▸ **EXERCISE**:
Search term "InterestPaidCollateral": please copy every line of the records below that contains it.

▸ **DATA TO USE**:
(* ===== verification/Admin.v ===== *)
(** * The admin module

    x/admin/keeper: the accounts that may administer the other modules, one
    store entry per (type, address), and the handlers of its messages.  An enum
    of the protocol is an int32, so admin types are integers. *)
From S2P Require Import Prelude Sdk.

Abbreviation AdminType := Z (only parsing).
Definition AdminType_CLPDEX : AdminType := 0.
Definition AdminType_PMTPREWARDS : AdminType := 1.
Definition AdminType_TOKENREGISTRY : AdminType := 2.
Definition AdminType_ETHBRIDGE : AdminType := 3.
Definition AdminType_ADMIN : AdminType := 4.
Definition AdminType_MARGIN : AdminType := 5.

(** [proto.EnumName]: the name of a known value, the number of another one. *)
Definition AdminType_String (x : AdminType) : string :=
  if x =? 0 then "CLPDEX" else
  if x =? 1 then "PMTPREWARDS" else
  if x =? 2 then "TOKENREGISTRY" else
  if x =? 3 then "ETHBRIDGE" else
  if x =? 4 then "ADMIN" else
  if x =? 5 then "MARGIN" else pretty x.

Record AdminAccount := mkAdminAccount {
  AdminAccountType : AdminType;
  AdminAddress : string
}.

(** The store: accounts under their key, and the optional parameters. *)
Record AdminStore := mkAdminStore {
  AdminAccounts : gmap string AdminAccount;
  SubmitProposalFee : option Z
}.
#[global] Instance AdminStore_eta : Eta AdminStore := λ r,
  mkAdminStore (AdminAccounts r) (SubmitProposalFee r).

Definition GetAdminAccountKey (account : AdminAccount) : string :=
  AdminType_String (AdminAccountType account) ++ "_" ++ AdminAddress account.

(** ** keeper.go *)

Definition SetAdminAccount (account : AdminAccount) (st : AdminStore) : AdminStore :=
  st <| AdminAccounts := <[GetAdminAccountKey account := account]> (AdminAccounts st) |>.

Definition RemoveAdminAccount (account : AdminAccount) (st : AdminStore) : AdminStore :=
  st <| AdminAccounts := delete (GetAdminAccountKey account) (AdminAccounts st) |>.

Definition SetAdminParams (fee : Z) (st : AdminStore) : AdminStore :=
  st <| SubmitProposalFee := Some fee |>.

Definition GetAdminParams (st : AdminStore) : Z :=
  default 5000000000000000000000 (SubmitProposalFee st).

Section Keeper.
Context {sdk : SDK}.

Definition GetAdminAccounts (st : AdminStore) : list AdminAccount :=
  (kv_iterate (AdminAccounts st)).*2.

Definition GetAdminAccountsForType (st : AdminStore) (adminType : AdminType)
    : list AdminAccount :=
  filter (λ al, AdminAccountType al = adminType) (GetAdminAccounts st).

Definition IsAdminAccount (st : AdminStore) (adminType : AdminType) (adminAccount : string)
    : bool :=
  let accounts := GetAdminAccountsForType st adminType in
  if (length accounts =? 0)%nat then false
  else existsb (λ account, String.eqb (AdminAddress account) (acc_string adminAccount))
         accounts.

Definition AdminInitGenesis (accounts : list AdminAccount) (st : AdminStore) : AdminStore :=
  foldl (λ st account, SetAdminAccount account st) st accounts.

(** ** msg_server.go *)

(** [addr, err := AccAddressFromBech32(signer)] and the test that it is an
    admin of the given type. *)
Definition admin_signer (st : AdminStore) (adminType : AdminType) (signer : string)
    (denied : error) : res () :=
  addr ← acc_from_bech32 signer;
  ensure (IsAdminAccount st adminType addr) denied.

Definition AdminSetParams (signer : string) (fee : Z) : M AdminStore () :=
  st ← gets id;
  lift (admin_signer st AdminType_ADMIN signer (EOther "unauthorised signer"));;
  modify (SetAdminParams fee).

Definition AddAccount (signer : string) (account : AdminAccount) : M AdminStore () :=
  st ← gets id;
  lift (admin_signer st AdminType_ADMIN signer (EOther "unauthorised signer"));;
  modify (SetAdminAccount account).

Definition RemoveAccount (signer : string) (account : AdminAccount) : M AdminStore () :=
  st ← gets id;
  lift (admin_signer st AdminType_ADMIN signer (EOther "unauthorised signer"));;
  modify (RemoveAdminAccount account).
End Keeper.

(** ** The access-control list *)

(** Every entry is stored under its own key and has a known type. *)
Definition known_type (t : AdminType) : Prop := 0 ≤ t ≤ 5.

Definition admin_wf (st : AdminStore) : Prop :=
  ∀ k a, AdminAccounts st !! k = Some a → k = GetAdminAccountKey a ∧ known_type (AdminAccountType a).

(** Abstraction: the set of (type, address) pairs that are administrators. *)
Definition is_admin (st : AdminStore) (t : AdminType) (addr : string) : Prop :=
  ∃ k, AdminAccounts st !! k = Some (mkAdminAccount t addr).

(** A known type is read back from the front of a key. *)
Lemma admin_key_inj a b :
  known_type (AdminAccountType a) → known_type (AdminAccountType b) →
  GetAdminAccountKey a = GetAdminAccountKey b → a = b.
Proof.
  destruct a as [t x], b as [u y]. unfold known_type, GetAdminAccountKey; cbn.
  intros Ht Hu.
  assert (t = 0 ∨ t = 1 ∨ t = 2 ∨ t = 3 ∨ t = 4 ∨ t = 5) as Hcase by lia.
  assert (u = 0 ∨ u = 1 ∨ u = 2 ∨ u = 3 ∨ u = 4 ∨ u = 5) as Hcase' by lia.
  destruct Hcase as [->|[->|[->|[->|[->| ->]]]]], Hcase' as [->|[->|[->|[->|[->| ->]]]]];
    cbn; intros H; by simplify_eq.
Qed.

Lemma SetAdminAccount_wf a st : known_type (AdminAccountType a) → admin_wf st →
  admin_wf (SetAdminAccount a st).
Proof.
  intros Ha Hwf k b. cbn. rewrite lookup_insert_Some.
  intros [[<- <-]|[_ Hb]]; [done|by apply Hwf].
Qed.

Lemma RemoveAdminAccount_wf a st : admin_wf st → admin_wf (RemoveAdminAccount a st).
Proof. intros Hwf k b. cbn. rewrite lookup_delete_Some. intros [_ Hb]. by apply Hwf. Qed.

Section Access.
Context {sdk : SDK} {L : SDKLaws sdk}.

Lemma GetAdminAccounts_elem st a :
  a ∈ GetAdminAccounts st ↔ ∃ k, AdminAccounts st !! k = Some a.
Proof.
  unfold GetAdminAccounts. rewrite kv_iterate_law, list_elem_of_fmap. split.
  - intros ([k b] & -> & H). exists k. by apply elem_of_map_to_list.
  - intros [k H]. exists (k, a). split; [done|]. by apply elem_of_map_to_list.
Qed.

(** [IsAdminAccount] decides the abstract relation. *)
Lemma IsAdminAccount_spec st t addr :
  IsAdminAccount st t addr = true ↔ is_admin st t (acc_string addr).
Proof.
  unfold IsAdminAccount.
  assert (existsb (λ a, String.eqb (AdminAddress a) (acc_string addr))
            (GetAdminAccountsForType st t) = true ↔ is_admin st t (acc_string addr)) as Hex.
  { rewrite existsb_exists. unfold is_admin, GetAdminAccountsForType. split.
    - intros (a & Ha & Heq%String.eqb_eq).
      apply list_elem_of_In, list_elem_of_filter in Ha as [<- Ha].
      apply GetAdminAccounts_elem in Ha as [k Hk]. exists k. rewrite Hk, <- Heq.
      by destruct a.
    - intros [k Hk]. exists (mkAdminAccount t (acc_string addr)).
      split; [|apply String.eqb_refl].
      apply list_elem_of_In, list_elem_of_filter. split; [|apply GetAdminAccounts_elem; eauto].
      done. }
  destruct (GetAdminAccountsForType st t) as [|a l] eqn:El; cbn; [|exact Hex].
  rewrite <- Hex. done.
Qed.

Lemma admin_signer_Ok st t signer e : admin_signer st t signer e = Ok () →
  ∃ addr, acc_from_bech32 signer = Ok addr ∧ is_admin st t (acc_string addr).
Proof.
  unfold admin_signer. intros H. inv_ok. eexists. split; [done|].
  by apply IsAdminAccount_spec.
Qed.

Lemma admin_signer_denied st t signer addr e : acc_from_bech32 signer = Ok addr →
  ¬ is_admin st t (acc_string addr) → admin_signer st t signer e = Err e.
Proof.
  unfold admin_signer. intros -> Hn. cbn [mbind res_bind].
  destruct (IsAdminAccount st t addr) eqn:E; [|done]. by apply IsAdminAccount_spec in E.
Qed.
End Access.
(* ===== verification/MarginTypes.v ===== *)
(** * Data of the margin module

    The structs of x/margin/types (types.pb.go, tx.pb.go), the constructors and
    checks of types.go, the store keys of keys.go and the default parameters of
    genesis.go.  A [uint64] counter is kept at its width by [u64]. *)
From S2P Require Import Prelude Sdk.

Abbreviation Position_t := Z (only parsing).
Definition Position_UNSPECIFIED : Position_t := 0.
Definition Position_LONG : Position_t := 1.
Definition Position_SHORT : Position_t := 2.

Definition GetPositionFromString (s : string) : Position_t :=
  if String.eqb s "long" then Position_LONG else
  if String.eqb s "short" then Position_SHORT else Position_UNSPECIFIED.

(** A margin trading position ([MtpAddress] and [MtpId] are [Address], [Id]). *)
Record MTP := mkMTP {
  MtpAddress : string;
  CollateralAsset : string;
  CollateralAmount : Z;
  Liabilities : Z;
  InterestPaidCollateral : Z;
  InterestPaidCustody : Z;
  InterestUnpaidCollateral : Z;
  CustodyAsset : string;
  CustodyAmount : Z;
  Leverage : Z;
  MtpHealth : Z;
  Position : Position_t;
  MtpId : Z
}.
#[global] Instance MTP_eta : Eta MTP := λ r,
  mkMTP (MtpAddress r) (CollateralAsset r) (CollateralAmount r) (Liabilities r)
    (InterestPaidCollateral r) (InterestPaidCustody r) (InterestUnpaidCollateral r)
    (CustodyAsset r) (CustodyAmount r) (Leverage r) (MtpHealth r) (Position r) (MtpId r).

Module MarginParams.
Record t := mk {
  LeverageMax : Z;
  InterestRateMax : Z;
  InterestRateMin : Z;
  InterestRateIncrease : Z;
  InterestRateDecrease : Z;
  HealthGainFactor : Z;
  EpochLength : Z;
  Pools : list string;
  RemovalQueueThreshold : Z;
  MaxOpenPositions : Z;
  PoolOpenThreshold : Z;
  ForceCloseFundPercentage : Z;
  ForceCloseFundAddress : string;
  IncrementalInterestPaymentFundPercentage : Z;
  IncrementalInterestPaymentFundAddress : string;
  SqModifier : option Z;
  SafetyFactor : Z;
  ClosedPools : list string;
  IncrementalInterestPaymentEnabled : bool;
  WhitelistingEnabled : bool;
  FuryCollateralEnabled : bool
}.
#[global] Instance t_eta : Eta t := λ r,
  mk (LeverageMax r) (InterestRateMax r) (InterestRateMin r) (InterestRateIncrease r)
    (InterestRateDecrease r) (HealthGainFactor r) (EpochLength r) (Pools r)
    (RemovalQueueThreshold r) (MaxOpenPositions r) (PoolOpenThreshold r)
    (ForceCloseFundPercentage r) (ForceCloseFundAddress r)
    (IncrementalInterestPaymentFundPercentage r) (IncrementalInterestPaymentFundAddress r)
    (SqModifier r) (SafetyFactor r) (ClosedPools r) (IncrementalInterestPaymentEnabled r)
    (WhitelistingEnabled r) (FuryCollateralEnabled r).
End MarginParams.

Definition DefaultGenesis : MarginParams.t := {|
  MarginParams.LeverageMax := dec_prec 2 0;
  MarginParams.HealthGainFactor := dec_prec 1 0;
  MarginParams.InterestRateMin := dec_prec 5 3;
  MarginParams.InterestRateMax := dec_prec 3 0;
  MarginParams.InterestRateDecrease := dec_prec 1 1;
  MarginParams.InterestRateIncrease := dec_prec 1 1;
  MarginParams.ForceCloseFundPercentage := dec_prec 1 1;
  MarginParams.ForceCloseFundAddress := "fury1syavy2npfyt9tcncdtsdzf7kny9lh777yqc2nd";
  MarginParams.IncrementalInterestPaymentFundPercentage := dec_prec 1 1;
  MarginParams.IncrementalInterestPaymentFundAddress :=
    "fury1syavy2npfyt9tcncdtsdzf7kny9lh777yqc2nd";
  MarginParams.PoolOpenThreshold := dec_prec 1 1;
  MarginParams.RemovalQueueThreshold := dec_prec 1 1;
  MarginParams.EpochLength := 1;
  MarginParams.MaxOpenPositions := 10000;
  MarginParams.Pools := [];
  MarginParams.SqModifier := Some (dec_prec 10000000000000000000000000 0);
  MarginParams.SafetyFactor := dec_prec 105 2;
  MarginParams.IncrementalInterestPaymentEnabled := true;
  MarginParams.ClosedPools := [];
  MarginParams.WhitelistingEnabled := false;
  MarginParams.FuryCollateralEnabled := true
|}.

(** The margin store. *)
Record MarginStore := mkMarginStore {
  MTPs : gmap string MTP;
  MTPCount : option Z;
  OpenMTPCount : option Z;
  Params : option MarginParams.t;
  Whitelist : gmap string string;
  SQBeginBlocks : gmap string Z
}.
#[global] Instance MarginStore_eta : Eta MarginStore := λ r,
  mkMarginStore (MTPs r) (MTPCount r) (OpenMTPCount r) (Params r) (Whitelist r)
    (SQBeginBlocks r).

(** ** types.go *)

Definition NewMTP (signer collateralAsset borrowAsset : string) (position : Position_t)
    (leverage : Z) : MTP :=
  {| MtpAddress := signer;
     CollateralAsset := collateralAsset;
     CollateralAmount := 0;
     Liabilities := 0;
     InterestPaidCollateral := 0;
     InterestPaidCustody := 0;
     InterestUnpaidCollateral := 0;
     CustodyAsset := borrowAsset;
     CustodyAmount := 0;
     Leverage := leverage;
     MtpHealth := 0;
     Position := position;
     MtpId := 0 |}.

Definition MTPValidate (mtp : MTP) : res () :=
  if String.eqb (CollateralAsset mtp) "" then Err (EMargin ErrMTPInvalid) else
  if String.eqb (MtpAddress mtp) "" then Err (EMargin ErrMTPInvalid) else
  if Position mtp =? Position_UNSPECIFIED then Err (EMargin ErrMTPInvalid) else
  if MtpId mtp =? 0 then Err (EMargin ErrMTPInvalid) else Ok ().

Definition settlement : string := "fury".

(** ** keys.go *)

(** Big-endian bytes of a [uint64], and back. *)
Definition byte_of (x : Z) : Ascii.ascii := Ascii.ascii_of_N (Z.to_N (x mod 256)).

Fixpoint be_bytes (n : nat) (x : Z) : string :=
  match n with
  | O => EmptyString
  | S n' => String (byte_of (x / 256 ^ Z.of_nat n')) (be_bytes n' x)
  end.

Definition GetUint64Bytes (ID : Z) : string := be_bytes 8 ID.

Fixpoint be_value (s : string) (acc : Z) : Z :=
  match s with
  | EmptyString => acc
  | String c s' => be_value s' (acc * 256 + Z.of_N (Ascii.N_of_ascii c))
  end.

(** [binary.BigEndian.Uint64] reads the first eight bytes and panics on fewer. *)
Definition GetUint64FromBytes (bz : string) : res Z :=
  if (String.length bz <? 8)%nat then Panic else Ok (be_value (String.substring 0 8 bz) 0).

Definition GetMTPKey (address : string) (id : Z) : string := address ++ GetUint64Bytes id.

Definition GetWhitelistKey (address : string) : string := address.

(** ** Messages of tx.pb.go *)

Module MsgOpen.
Record t := mk {
  Signer : string; CollateralAsset : string; CollateralAmount : Z;
  BorrowAsset : string; Position : Position_t; Leverage : Z }.
End MsgOpen.

Module MsgClose.
Record t := mk { Signer : string; Id : Z }.
End MsgClose.

(** [MsgAdminClose]; [MsgForceClose] is the same without the last field. *)
Module MsgAdminClose.
Record t := mk { Signer : string; MtpAddress : string; Id : Z; TakeMarginFund : bool }.
End MsgAdminClose.

(** ** Byte keys *)

Lemma byte_of_val x : Z.of_N (Ascii.N_of_ascii (byte_of x)) = x mod 256.
Proof.
  unfold byte_of. pose proof (Z.mod_pos_bound x 256 ltac:(lia)).
  rewrite Ascii.N_ascii_embedding by lia. lia.
Qed.

(** The bytes of [x] do not depend on its higher digits. *)
Lemma be_bytes_high n x q : be_bytes n (x + q * 256 ^ Z.of_nat n) = be_bytes n x.
Proof.
  revert q. induction n as [|n IH]; intros q; [done|].
  cbn [be_bytes]. rewrite Nat2Z.inj_succ, Z.pow_succ_r by lia.
  assert (0 < 256 ^ Z.of_nat n) by (apply Z.pow_pos_nonneg; lia).
  rewrite Z.mul_assoc. f_equal; [|apply IH].
  unfold byte_of. by rewrite Z.div_add, Z.mod_add by lia.
Qed.

Lemma be_value_bytes n x acc : 0 ≤ x < 256 ^ Z.of_nat n →
  be_value (be_bytes n x) acc = acc * 256 ^ Z.of_nat n + x.
Proof.
  revert x acc. induction n as [|n IH]; intros x acc Hx; cbn [be_bytes be_value].
  { change (256 ^ Z.of_nat 0) with 1 in *. lia. }
  rewrite Nat2Z.inj_succ, Z.pow_succ_r in * by lia.
  assert (0 < 256 ^ Z.of_nat n) as Hpos by (apply Z.pow_pos_nonneg; lia).
  pose proof (Z.div_mod x (256 ^ Z.of_nat n) ltac:(lia)) as Hd.
  replace (be_bytes n x) with (be_bytes n (x mod 256 ^ Z.of_nat n)).
  2:{ rewrite Hd at 2. rewrite Z.add_comm, Z.mul_comm. by rewrite be_bytes_high. }
  rewrite IH by (apply Z.mod_pos_bound; lia). rewrite byte_of_val.
  rewrite Z.mod_small by (split; [apply Z.div_pos; lia|apply Z.div_lt_upper_bound; lia]).
  nia.
Qed.

Lemma be_bytes_length n x : String.length (be_bytes n x) = n.
Proof. induction n as [|n IH]; cbn; [done|]. by rewrite IH. Qed.

Lemma substring_all s : String.substring 0 (String.length s) s = s.
Proof. induction s as [|c s IH]; cbn; [done|]. by rewrite IH. Qed.

(** Reading back a stored counter. *)
Lemma GetUint64_roundtrip x : 0 ≤ x < 2 ^ 64 → GetUint64FromBytes (GetUint64Bytes x) = Ok x.
Proof.
  intros Hx. unfold GetUint64FromBytes, GetUint64Bytes. rewrite be_bytes_length.
  change (8 <? 8)%nat with false. cbv iota.
  rewrite <- (be_bytes_length 8 x) at 1. rewrite substring_all, be_value_bytes by exact Hx.
  by rewrite Z.mul_0_l.
Qed.

Lemma GetUint64Bytes_inj x y : 0 ≤ x < 2 ^ 64 → 0 ≤ y < 2 ^ 64 →
  GetUint64Bytes x = GetUint64Bytes y → x = y.
Proof.
  intros Hx Hy H. assert (Ok x = Ok y) as [=]; [|done].
  rewrite <- (GetUint64_roundtrip x Hx), <- (GetUint64_roundtrip y Hy). by rewrite H.
Qed.

(** Keys of different positions differ. *)
Lemma GetMTPKey_inj a b x y : 0 ≤ x < 2 ^ 64 → 0 ≤ y < 2 ^ 64 →
  GetMTPKey a x = GetMTPKey b y → a = b ∧ x = y.
Proof.
  intros Hx Hy H. unfold GetMTPKey in H.
  apply string_app_inj_length in H as [-> H%GetUint64Bytes_inj]; [done..|].
  unfold GetUint64Bytes. by rewrite !be_bytes_length.
Qed.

▸ **ANSWER**:
  InterestPaidCollateral : Z;
    (InterestPaidCollateral r) (InterestPaidCustody r) (InterestUnpaidCollateral r)
     InterestPaidCollateral := 0;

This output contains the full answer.